**REQUIREMENT**
In the records below, find each line that holds "zlia" and return it.

-- STUDY MATERIAL follows --

(** * Moderation and relay layer of the two-way support bot

    A shallow embedding of [services/model_service.py],
    [services/gemini_service.py], [utils/message_sender.py] and
    [handlers/admin_handler.py], with the properties of the written
    specification proved (or refuted) against it.

    Conventions of the embedding:
    - a Python [str] is the list of its Unicode code points ([pystr]);
    - [None] is [option]'s [None]; Python truthiness is written out
      ([truthy_str], [truthy_opt]) wherever the source relies on it;
    - the random generator, the AI backend, the chat platform and the
      persistence boundary are explicit inputs; every call that leaves the
      process is recorded in a trace carried by the state;
    - what the code writes with [print] is not part of the state. *)

From Stdlib Require Import ZArith NArith List String Ascii Bool Lia Permutation.
From stdpp Require Import base list.
Import ListNotations.
Open Scope list_scope.

(* ===================================================================== *)
(** ** Python strings                                                     *)
(* ===================================================================== *)

Module PyStr.

(** A Python string: the sequence of its code points. *)
Definition pystr := list N.

(** Bytes of a literal written in this file (UTF-8). *)
Fixpoint bytes_of (s : string) : list N :=
  match s with
  | EmptyString => []
  | String a r => N_of_ascii a :: bytes_of r
  end.

Definition cont (b : N) : N := N.land b 63.

(** UTF-8 decoding of a literal; it is total, a malformed tail is kept
    byte by byte.  Only used to write string constants legibly. *)
Fixpoint utf8 (fuel : nat) (bs : list N) : pystr :=
  match fuel with
  | O => []
  | S fuel' =>
      match bs with
      | [] => []
      | b :: r =>
          if (b <? 128)%N then b :: utf8 fuel' r
          else if (b <? 224)%N then
            match r with
            | c1 :: r1 => (N.land b 31 * 64 + cont c1)%N :: utf8 fuel' r1
            | _ => b :: utf8 fuel' r
            end
          else if (b <? 240)%N then
            match r with
            | c1 :: c2 :: r2 =>
                (N.land b 15 * 4096 + cont c1 * 64 + cont c2)%N :: utf8 fuel' r2
            | _ => b :: utf8 fuel' r
            end
          else
            match r with
            | c1 :: c2 :: c3 :: r3 =>
                (N.land b 7 * 262144 + cont c1 * 4096 + cont c2 * 64 + cont c3)%N
                  :: utf8 fuel' r3
            | _ => b :: utf8 fuel' r
            end
      end
  end.

Definition u8 (s : string) : pystr :=
  let bs := bytes_of s in utf8 (length bs) bs.

(** The double quote, kept apart from the literals. *)
Definition dq : pystr := [34%N].
Definition nl : pystr := [10%N].
Definition backtick : N := 96%N.

(** [str.isspace] on one code point, which is also what [\s] matches in
    a [str] pattern of [re]. *)
Definition is_space (c : N) : bool :=
  ((9 <=? c) && (c <=? 13) || (28 <=? c) && (c <=? 32)
   || (c =? 133) || (c =? 160) || (c =? 5760)
   || (8192 <=? c) && (c <=? 8202)
   || (c =? 8232) || (c =? 8233) || (c =? 8239) || (c =? 8287)
   || (c =? 12288))%N.

(** [s.lstrip()], also the greedy [\s*] of a pattern. *)
Fixpoint lstrip (s : pystr) : pystr :=
  match s with
  | c :: r => if is_space c then lstrip r else s
  | [] => []
  end.

Definition rstrip (s : pystr) : pystr := rev (lstrip (rev s)).

(** [s.strip()] *)
Definition strip (s : pystr) : pystr := rstrip (lstrip s).

Definition str_eqb (a b : pystr) : bool := bool_decide (a = b).

(** [s.startswith(p)], returning what follows the prefix. *)
Fixpoint after_prefix (p s : pystr) : option pystr :=
  match p, s with
  | [], _ => Some s
  | a :: p', b :: s' => if (a =? b)%N then after_prefix p' s' else None
  | _ :: _, [] => None
  end.

(** [p in s] *)
Fixpoint contains (p s : pystr) : bool :=
  match after_prefix p s with
  | Some _ => true
  | None => match s with
            | [] => false
            | _ :: r => contains p r
            end
  end.

(** [truthy_str s] is [bool(s)] for a string. *)
Definition truthy_str (s : pystr) : bool :=
  match s with [] => false | _ => true end.

(** [bool(o)] for a value that is a string or [None]. *)
Definition truthy_opt (o : option pystr) : bool :=
  match o with Some s => truthy_str s | None => false end.

(** [a or b] where both are strings or [None]. *)
Definition py_or (a : option pystr) (b : option pystr) : option pystr :=
  if truthy_opt a then a else b.

(** [sep.join(parts)] *)
Fixpoint join (sep : pystr) (parts : list pystr) : pystr :=
  match parts with
  | [] => []
  | [p] => p
  | p :: r => p ++ sep ++ join sep r
  end.

(** [str.lower] on one code point.  The ASCII capitals, and the two code
    points outside ASCII whose lowercase mapping produces an ASCII letter
    (KELVIN SIGN, and LATIN CAPITAL LETTER I WITH DOT ABOVE which becomes
    [i] followed by COMBINING DOT ABOVE).  Every other code point outside
    ASCII lowers to code points outside ASCII and is left as it is: the
    only use of [lower] is a comparison with ASCII provider keys. *)
Definition lower_char (c : N) : pystr :=
  if ((65 <=? c) && (c <=? 90))%N then [(c + 32)%N]
  else if (c =? 8490)%N then [107%N]
  else if (c =? 304)%N then [105%N; 775%N]
  else [c].

Definition lower (s : pystr) : pystr := flat_map lower_char s.

(** Decimal rendering of a number, as an f-string does. *)
Definition digit (n : N) : N := (48 + n)%N.

Fixpoint dec_aux (fuel : nat) (n : N) (acc : pystr) : pystr :=
  match fuel with
  | O => acc
  | S f =>
      let acc' := digit (n mod 10) :: acc in
      if (n <? 10)%N then acc' else dec_aux f (n / 10)%N acc'
  end.

Definition dec_N (n : N) : pystr := dec_aux (S (N.to_nat (N.log2 n))) n [].

Definition dec_Z (z : Z) : pystr :=
  match z with
  | Zneg p => 45%N :: dec_N (Npos p)
  | _ => dec_N (Z.to_N z)
  end.

End PyStr.
Import PyStr.

(* ===================================================================== *)
(** ** JSON values and [json.loads]                                       *)
(* ===================================================================== *)

Module Json.

(** What [json.loads] builds.  A number is kept as its lexeme (Python
    builds an [int] or a [float] from it); an object is a [dict], kept as
    its items in insertion order with unique keys. *)
#[local] Set Warnings "-register-all".
Inductive json :=
| JNull
| JBool (b : bool)
| JNum (lexeme : pystr)
| JStr (s : pystr)
| JArr (items : list json)
| JObj (fields : list (pystr * json)).

(** [d[k]] on a dict; [None] stands for [KeyError]. *)
Fixpoint dict_get (k : pystr) (d : list (pystr * json)) : option json :=
  match d with
  | [] => None
  | (k', v) :: r => if str_eqb k k' then Some v else dict_get k r
  end.

(** [d[k] = v]: an existing key keeps its place. *)
Fixpoint dict_set (k : pystr) (v : json) (d : list (pystr * json)) :=
  match d with
  | [] => [(k, v)]
  | (k', v') :: r =>
      if str_eqb k k' then (k, v) :: r else (k', v') :: dict_set k v r
  end.

(** [data[k]] on any parsed value: [TypeError] on a non-dict and
    [KeyError] on a missing key are both [None]. *)
Definition subscript (data : json) (k : pystr) : option json :=
  match data with
  | JObj d => dict_get k d
  | _ => None
  end.

Definition is_ws (c : N) : bool :=
  ((c =? 32) || (c =? 9) || (c =? 10) || (c =? 13))%N.

Fixpoint skip_ws (s : pystr) : pystr :=
  match s with
  | c :: r => if is_ws c then skip_ws r else s
  | [] => []
  end.

Definition is_digit (c : N) : bool := ((48 <=? c) && (c <=? 57))%N.

Definition hexval (c : N) : option N :=
  if is_digit c then Some (c - 48)%N
  else if ((97 <=? c) && (c <=? 102))%N then Some (c - 87)%N
  else if ((65 <=? c) && (c <=? 70))%N then Some (c - 55)%N
  else None.

Definition hex4 (a b c d : N) : option N :=
  match hexval a, hexval b, hexval c, hexval d with
  | Some x, Some y, Some z, Some w => Some (x * 4096 + y * 256 + z * 16 + w)%N
  | _, _, _, _ => None
  end.

Definition is_high (u : N) : bool := ((55296 <=? u) && (u <=? 56319))%N.
Definition is_low (u : N) : bool := ((56320 <=? u) && (u <=? 57343))%N.

Definition simple_escape (c : N) : option N :=
  if (c =? 34)%N then Some 34%N
  else if (c =? 92)%N then Some 92%N
  else if (c =? 47)%N then Some 47%N
  else if (c =? 98)%N then Some 8%N
  else if (c =? 102)%N then Some 12%N
  else if (c =? 110)%N then Some 10%N
  else if (c =? 114)%N then Some 13%N
  else if (c =? 116)%N then Some 9%N
  else None.

(** [s] starts with the character [k]: what follows it. *)
Definition head_is (k : N) (s : pystr) : option pystr :=
  match s with
  | c :: r => if (c =? k)%N then Some r else None
  | [] => None
  end.

(** The body of a string after its opening quote, up to the closing one
    (strict mode: a raw control character is an error). [acc] holds the
    decoded characters in reverse.  A high surrogate escape followed by a
    low surrogate escape is one character. *)
Fixpoint scan_string (s : pystr) (acc : pystr) : option (pystr * pystr) :=
  match s with
  | [] => None
  | c :: r =>
      if (c =? 34)%N then Some (rev acc, r)
      else if (c =? 92)%N then
        match r with
        | [] => None
        | e :: r1 =>
            if (e =? 117)%N then
              match r1 with
              | h1 :: h2 :: h3 :: h4 :: r2 =>
                  match hex4 h1 h2 h3 h4 with
                  | None => None
                  | Some u =>
                      let lone := scan_string r2 (u :: acc) in
                      if is_high u then
                        match r2 with
                        | b :: e2 :: g1 :: g2 :: g3 :: g4 :: r3 =>
                            if ((b =? 92) && (e2 =? 117))%N then
                              match hex4 g1 g2 g3 g4 with
                              | None => None
                              | Some u2 =>
                                  if is_low u2 then
                                    scan_string r3
                                      ((65536 + (u - 55296) * 1024
                                        + (u2 - 56320))%N :: acc)
                                  else lone
                              end
                            else lone
                        | _ => lone
                        end
                      else lone
                  end
              | _ => None
              end
            else
              match simple_escape e with
              | Some x => scan_string r1 (x :: acc)
              | None => None
              end
        end
      else if (c <? 32)%N then None
      else scan_string r (c :: acc)
  end.

Fixpoint take_digits (s : pystr) : pystr * pystr :=
  match s with
  | c :: r => if is_digit c
              then let '(d, rest) := take_digits r in (c :: d, rest)
              else ([], s)
  | [] => ([], [])
  end.
Lemma drop_app_exact {A} (n : nat) (a b : list A) : length a = n -> drop n (a ++ b) = b.
Proof. intros <-. apply drop_app_length. Qed.

Lemma substr_app_mid a b c n :
  zlen a = n -> substr (a ++ b ++ c) n (zlen b) = b.
Proof.
  intros <-. unfold substr. by rewrite !zlen_to_nat, drop_app_length, take_app_length.
Qed.

Lemma slice_inside l pos n : 0 <= pos -> 0 <= n -> pos + n <= zlen l -> slice l pos n = Some (substr l pos n).
Proof. intros H1 H2 H3. unfold slice. by rewrite (proj2 (Z.leb_le 0 pos)), (proj2 (Z.leb_le 0 n)), (proj2 (Z.leb_le _ _)). Qed.

Lemma slice_app_mid a b c n : zlen a = n -> slice (a ++ b ++ c) n (zlen b) = Some b.
Proof.
  intros Ha. rewrite slice_inside.
  - by rewrite substr_app_mid.
  - rewrite <- Ha. apply zlen_nonneg.
  - apply zlen_nonneg.
  - rewrite !zlen_app, Ha. pose proof (zlen_nonneg c). lia.
Qed.

(** ** Machine-width integers *)

Definition u32 (z : Z) : Z := z mod 2 ^ 32.
Definition u64 (z : Z) : Z := z mod 2 ^ 64.
(** [static_cast<int64_t>] of an unsigned 64-bit value (two's complement). *)
Definition i64 (z : Z) : Z := (z + 2 ^ 63) mod 2 ^ 64 - 2 ^ 63.

Definition INT64_MAX : Z := 2 ^ 63 - 1.
Definition INT64_MIN : Z := - 2 ^ 63.

Definition is_u32 (z : Z) : Prop := 0 <= z < 2 ^ 32.
Definition is_u64 (z : Z) : Prop := 0 <= z < 2 ^ 64.
Definition is_i64 (z : Z) : Prop := - 2 ^ 63 <= z < 2 ^ 63.

Lemma u32_range z : is_u32 (u32 z).
Proof. apply Z.mod_pos_bound. lia. Qed.
Lemma u64_range z : is_u64 (u64 z).
Proof. apply Z.mod_pos_bound. lia. Qed.
Lemma u32_id z : is_u32 z -> u32 z = z.
Proof. intros. by apply Z.mod_small. Qed.
Lemma u64_id z : is_u64 z -> u64 z = z.
Proof. intros. by apply Z.mod_small. Qed.

(** Casting a signed 64-bit value to unsigned and back is the identity. *)
Lemma i64_u64 z : is_i64 z -> i64 (u64 z) = z.
Proof.
  unfold is_i64, i64, u64. intros Hz.
  rewrite Zplus_mod_idemp_l, Z.mod_small by lia. lia.
Qed.

Lemma i64_range z : is_i64 (i64 z).
Proof.
  unfold is_i64, i64. pose proof (Z.mod_pos_bound (z + 2 ^ 63) (2 ^ 64)). lia.
Qed.

(** ** Lexicographic order on byte strings

    [std::string::compare] compares with [memcmp], that is as unsigned bytes,
    and a proper prefix is smaller. *)

Fixpoint bytes_cmp (a b : bytes) : comparison :=
  match a, b with
  | [], [] => Eq
  | [], _ :: _ => Lt
  | _ :: _, [] => Gt
  | x :: a', y :: b' =>
      match b2z x ?= b2z y with
      | Eq => bytes_cmp a' b'
      | c => c
      end
  end.

Definition bytes_lt (a b : bytes) : Prop := bytes_cmp a b = Lt.
Definition bytes_ltb (a b : bytes) : bool :=
  match bytes_cmp a b with Lt => true | _ => false end.
Definition bytes_eqb (a b : bytes) : bool := bool_decide (a = b).

Lemma bytes_cmp_refl a : bytes_cmp a a = Eq.
Proof. induction a as [|x a IH]; simpl; [done|]. by rewrite Z.compare_refl. Qed.
(* ===== verification/Decimal.v ===== *)
(** * Decimal integers

    What the source uses of [<charconv>] and [std::to_string]: [std::from_chars]
    and [std::to_chars] in base ten on [int64_t].  Shared by the RESP codec
    ([resp.cpp]), the command layer ([command.cpp]) and the table names
    ([store.cpp]). *)

From S2P Require Import Prelude.

Definition is_digit (b : byte) : bool := (48 <=? b2z b) && (b2z b <=? 57).
Definition digit_val (b : byte) : Z := b2z b - 48.
Definition digit (d : Z) : byte := z2b (48 + d).

(** The longest prefix of digits, and what follows it. *)
Fixpoint span_digits (l : bytes) : bytes * bytes :=
  match l with
  | [] => ([], [])
  | b :: l' =>
      if is_digit b then let '(ds, r) := span_digits l' in (b :: ds, r)
      else ([], l)
  end.

(** The value of a run of digits, most significant first. *)
Definition dec_val (ds : bytes) : Z :=
  fold_left (fun v b => v * 10 + digit_val b) ds 0.

(** [std::from_chars(first, last, int64_t&)]: an optional minus sign and the
    longest run of digits.  The first component is where [ptr] points. *)
Inductive from_chars_result :=
  | FcOk (ptr : bytes) (value : Z)
  | FcOutOfRange (ptr : bytes)
  | FcInvalid.

Definition from_chars (s : bytes) : from_chars_result :=
  let '(negative, body) :=
    match s with
    | b :: t => if decide (b = x2d) then (true, t) else (false, s)
    | [] => (false, s)
    end in
  let '(ds, ptr) := span_digits body in
  match ds with
  | [] => FcInvalid
  | _ =>
      let v := if negative : bool then - dec_val ds else dec_val ds in
      if (INT64_MIN <=? v) && (v <=? INT64_MAX) then FcOk ptr v
      else FcOutOfRange ptr
  end.

(** The digits of a non-negative number below [10 ^ fuel]. *)
Fixpoint dec_digits (fuel : nat) (n : Z) : bytes :=
  match fuel with
  | O => []
  | S f =>
      if n <? 10 then [digit n]
      else dec_digits f (n / 10) ++ [digit (n mod 10)]
  end.

(** [std::to_chars(int64_t)] and [std::to_string]: twenty digits hold every
    64-bit integer, signed or not. *)
Definition to_chars (n : Z) : bytes :=
  if n <? 0 then x2d :: dec_digits 20 (- n) else dec_digits 20 n.

(** ** Digits *)

Lemma is_digit_spec b : is_digit b = true <-> 48 <= b2z b <= 57.
Proof. unfold is_digit. lia. Qed.

Lemma b2z_digit d : 0 <= d < 10 -> b2z (digit d) = 48 + d.
Proof. intros. unfold digit. rewrite b2z_z2b. apply Z.mod_small. lia. Qed.

Lemma is_digit_digit d : 0 <= d < 10 -> is_digit (digit d) = true.
Proof. intros. rewrite is_digit_spec, b2z_digit by done. lia. Qed.

Lemma digit_val_digit d : 0 <= d < 10 -> digit_val (digit d) = d.
Proof. intros. unfold digit_val. rewrite b2z_digit by done. lia. Qed.

Lemma digit_of_val b : is_digit b = true -> digit (digit_val b) = b.
Proof.
  intros H%is_digit_spec. apply b2z_inj. rewrite b2z_digit; unfold digit_val; lia.
Qed.

Lemma digit_val_range b : is_digit b = true -> 0 <= digit_val b < 10.
Proof. intros H%is_digit_spec. unfold digit_val. lia. Qed.

#[export] Hint Resolve is_digit_digit digit_val_range : cachedb.

Lemma dec_val_snoc ds b : dec_val (ds ++ [b]) = dec_val ds * 10 + digit_val b.
Proof. unfold dec_val. by rewrite fold_left_app. Qed.

Lemma dec_val_app a b : dec_val (a ++ b) = dec_val a * 10 ^ zlen b + dec_val b.
Proof.
  induction b as [|c b IH] using rev_ind; [rewrite app_nil_r; change (zlen []) with 0;
    change (dec_val []) with 0; lia|].
  rewrite app_assoc, !dec_val_snoc, IH, zlen_app, Z.pow_add_r by zlia. change (zlen [c]) with 1. lia.
Qed.

Definition all_digits (l : bytes) : Prop := Forall (fun b => is_digit b = true) l.

Lemma dec_val_nonneg ds : all_digits ds -> 0 <= dec_val ds.
Proof.
  induction ds as [|b ds IH] using rev_ind; [done|]. intros [H1 H2]%Forall_app.
  rewrite dec_val_snoc. apply Forall_cons in H2 as [Hb%digit_val_range _].
  specialize (IH H1). lia.
Qed.

Lemma dec_val_cons_ge b ds :
  all_digits (b :: ds) -> digit_val b * 10 ^ zlen ds <= dec_val (b :: ds).
Proof.
  induction ds as [|c ds IH] using rev_ind; intros Had.
  - unfold dec_val. simpl. change (zlen []) with 0. lia.
  - change (b :: ds ++ [c]) with ((b :: ds) ++ [c]) in *.
    apply Forall_app in Had as [Had Hc]. apply Forall_cons in Hc as [Hc%digit_val_range _].
    specialize (IH Had). rewrite dec_val_snoc, zlen_app, Z.pow_add_r by zlia.
    change (zlen [c]) with 1. lia.
Qed.

Lemma dec_val_bound ds : all_digits ds -> dec_val ds < 10 ^ zlen ds.
Proof.
  induction ds as [|b ds IH] using rev_ind; [done|]. intros [H1 H2]%Forall_app.
  apply Forall_cons in H2 as [Hb%digit_val_range _]. specialize (IH H1).
  rewrite dec_val_snoc, zlen_app, Z.pow_add_r by zlia. change (zlen [b]) with 1. lia.
Qed.

Lemma span_digits_app ds rest :
  all_digits ds ->
  match rest with b :: _ => is_digit b = false | [] => True end ->
  span_digits (ds ++ rest) = (ds, rest).
Proof.
  intros Hds Hr. induction Hds as [|b ds Hb _ IH]; simpl.
  - destruct rest as [|b r]; [done|]. simpl. by rewrite Hr.
  - by rewrite Hb, IH.
Qed.

Lemma span_digits_spec l ds r :
  span_digits l = (ds, r) -> l = ds ++ r /\ all_digits ds.
Proof.
  revert ds r. induction l as [|b l IH]; intros ds r; simpl.
  { intros [= <- <-]. split; [done|constructor]. }
  destruct (is_digit b) eqn:Hb.
  - destruct (span_digits l) as [ds' r'] eqn:E. intros [= <- <-].
    destruct (IH _ _ eq_refl) as [-> ?]. split; [done|by constructor].
  - intros [= <- <-]. split; [done|constructor].
Qed.

(** ** [to_chars] *)

Lemma dec_digits_digits f n : 0 <= n -> all_digits (dec_digits f n).
Proof.
  revert n. induction f as [|f IH]; intros n Hn; simpl; [constructor|].
  case_match.
  - constructor; [|constructor]. apply is_digit_digit. lia.
  - apply Forall_app. split; [apply IH; apply Z.div_pos; lia|].
    constructor; [|constructor]. apply is_digit_digit. by apply Z.mod_pos_bound.
Qed.

Lemma dec_digits_val f n : 0 <= n < 10 ^ Z.of_nat f -> dec_val (dec_digits f n) = n.
Proof.
  revert n. induction f as [|f IH]; intros n Hn; [simpl in Hn; unfold dec_val; simpl; lia|].
  rewrite Nat2Z.inj_succ, Z.pow_succ_r in Hn by lia. simpl. case_match.
  - unfold dec_val. simpl. rewrite digit_val_digit; lia.
  - rewrite dec_val_snoc, IH, digit_val_digit.
    + rewrite (Z.div_mod n 10) at 3; lia.
    + by apply Z.mod_pos_bound.
    + split; [apply Z.div_pos; lia|]. apply Z.div_lt_upper_bound; lia.
Qed.

Lemma dec_digits_length f n : (length (dec_digits f n) <= f)%nat.
Proof.
  revert n. induction f as [|f IH]; intros n; simpl; [done|].
  case_match; simpl; [lia|]. rewrite length_app. simpl. specialize (IH (n / 10)). lia.
Qed.

Lemma dec_digits_nonempty f n : dec_digits (S f) n <> [].
Proof. simpl. case_match; [done|]. by destruct (dec_digits f (n / 10)). Qed.

(** No leading zero: the first digit of a positive number is not ['0']. *)
Lemma dec_digits_head f n :
  0 < n < 10 ^ Z.of_nat f ->
  exists b l, dec_digits f n = b :: l /\ digit_val b <> 0 /\ is_digit b = true.
Proof.
  revert n. induction f as [|f IH]; intros n Hn; [simpl in Hn; lia|].
  rewrite Nat2Z.inj_succ, Z.pow_succ_r in Hn by lia. simpl. case_match.
  - exists (digit n), []. rewrite digit_val_digit by lia. split_and!; [done|lia|].
    apply is_digit_digit. lia.
  - destruct (IH (n / 10)) as (b & l & E & Hb & Hd).
    { split; [apply Z.div_str_pos; lia|]. apply Z.div_lt_upper_bound; lia. }
    rewrite E. by exists b, (l ++ [digit (n mod 10)]).
Qed.

(** Canonical digit strings are the image of [dec_digits]. *)
Lemma dec_digits_canonical f ds :
  all_digits ds -> ds <> [] -> zlen ds <= Z.of_nat f ->
  match ds with b :: _ :: _ => digit_val b <> 0 | _ => True end ->
  dec_digits f (dec_val ds) = ds.
Proof.
  revert f. induction ds as [|b ds IH] using rev_ind; [done|].
  intros f [Hds Hb]%Forall_app _ Hlen Hcan.
  apply Forall_cons in Hb as [Hb _]. pose proof (digit_val_range b Hb) as Hr.
  zlen_simpl. destruct f as [|f]; [zlia|].
  rewrite dec_val_snoc. cbn [dec_digits].
  destruct ds as [|c ds].
  - change (dec_val []) with 0. rewrite (proj2 (Z.ltb_lt _ 10)) by lia.
    by rewrite Z.mul_0_l, Z.add_0_l, digit_of_val.
  - assert (1 <= dec_val (c :: ds)) as Hge.
    { pose proof (dec_val_cons_ge c ds Hds).
      apply Forall_cons in Hds as [Hc%digit_val_range _].
      assert (0 < 10 ^ zlen ds) by (apply Z.pow_pos_nonneg; zlia).
      assert (digit_val c <> 0) by (destruct ds; done). nia. }
    rewrite (proj2 (Z.ltb_ge _ 10)) by lia.
    rewrite Z.div_add_l, Z.div_small by lia.
    rewrite Z.add_0_r, IH; [|done|done|lia|].
    + rewrite Z.add_comm, Z_mod_plus_full, Z.mod_small by lia. by rewrite digit_of_val.
    + destruct ds; [done|]. by simpl in Hcan.
Qed.

Lemma to_chars_cases n :
  is_i64 n ->
  exists ds, all_digits ds /\ ds <> [] /\
    ((n < 0 /\ to_chars n = x2d :: ds /\ n = - dec_val ds) \/
     (0 <= n /\ to_chars n = ds /\ n = dec_val ds)).
Proof.
  unfold is_i64, to_chars. intros Hn.
  exists (dec_digits 20 (Z.abs n)).
  split; [apply dec_digits_digits; lia|]. split; [apply dec_digits_nonempty|].
  rewrite dec_digits_val by (change (10 ^ Z.of_nat 20) with 100000000000000000000; lia).
  destruct (Z.ltb_spec n 0).
  - left. rewrite Z.abs_neq by lia. split_and!; [lia|done|lia].
  - right. rewrite Z.abs_eq by lia. done.
Qed.

Lemma from_chars_to_chars n rest :
  is_i64 n ->
  match rest with b :: _ => is_digit b = false | [] => True end ->
  from_chars (to_chars n ++ rest) = FcOk rest n.
Proof.
  intros Hn Hr.
  destruct (to_chars_cases n Hn) as (ds & Hds & Hne & Hc).
  pose proof (span_digits_app ds rest Hds Hr) as Hs.
  assert ((INT64_MIN <=? n) && (n <=? INT64_MAX) = true) as Hrange.
  { unfold is_i64 in Hn. unfold INT64_MIN, INT64_MAX. lia. }
  destruct ds as [|b ds]; [done|]. unfold from_chars.
  destruct Hc as [(_ & -> & ->)|(_ & -> & ->)].
  - cbn [app] in *. rewrite decide_True by done. by rewrite Hs, Hrange.
  - cbn [app] in *. rewrite decide_False.
    + by rewrite Hs, Hrange.
    + intros ->. by apply Forall_cons in Hds as [? _].
Qed.

Lemma dec_digits_fuel f n :
  (1 <= f)%nat -> 0 <= n < 10 ^ Z.of_nat f -> dec_digits (S f) n = dec_digits f n.
Proof.
  revert n. induction f as [|f IH]; intros n Hf Hn; [lia|].
  change (dec_digits (S (S f)) n) with
    (if n <? 10 then [digit n] else dec_digits (S f) (n / 10) ++ [digit (n mod 10)]).
  cbn [dec_digits]. destruct (n <? 10) eqn:E; [done|].
  rewrite Nat2Z.inj_succ, Z.pow_succ_r in Hn by lia.
  f_equal. change (dec_digits (S f) (n / 10) = dec_digits f (n / 10)). apply IH.
  - destruct f; [simpl in Hn; lia|lia].
  - split; [apply Z.div_pos; lia|]. apply Z.div_lt_upper_bound; lia.
Qed.

(** [char buf[20]] is wide enough for every [int64_t]. *)
Lemma to_chars_length n : is_i64 n -> (1 <= length (to_chars n) <= 20)%nat.
Proof.
  intros Hn. unfold is_i64 in Hn. unfold to_chars.
  assert (forall f m, (1 <= length (dec_digits (S f) m))%nat) as H1.
  { intros f m. pose proof (dec_digits_nonempty f m).
    destruct (dec_digits (S f) m); simpl; [done|lia]. }
  destruct (n <? 0) eqn:E.
  - rewrite (dec_digits_fuel 19)
      by (change (10 ^ Z.of_nat 19) with 10000000000000000000; lia).
    pose proof (dec_digits_length 19 (- n)). cbn [length]. lia.
  - pose proof (dec_digits_length 20 n). specialize (H1 19%nat n). lia.
Qed.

-- STUDY MATERIAL concluded --

**OUTPUT**
  rewrite app_assoc, !dec_val_snoc, IH, zlen_app, Z.pow_add_r by zlia. change (zlen [c]) with 1. lia.
    specialize (IH Had). rewrite dec_val_snoc, zlen_app, Z.pow_add_r by zlia.
  rewrite dec_val_snoc, zlen_app, Z.pow_add_r by zlia. change (zlen [b]) with 1. lia.
  zlen_simpl. destruct f as [|f]; [zlia|].
      assert (0 < 10 ^ zlen ds) by (apply Z.pow_pos_nonneg; zlia).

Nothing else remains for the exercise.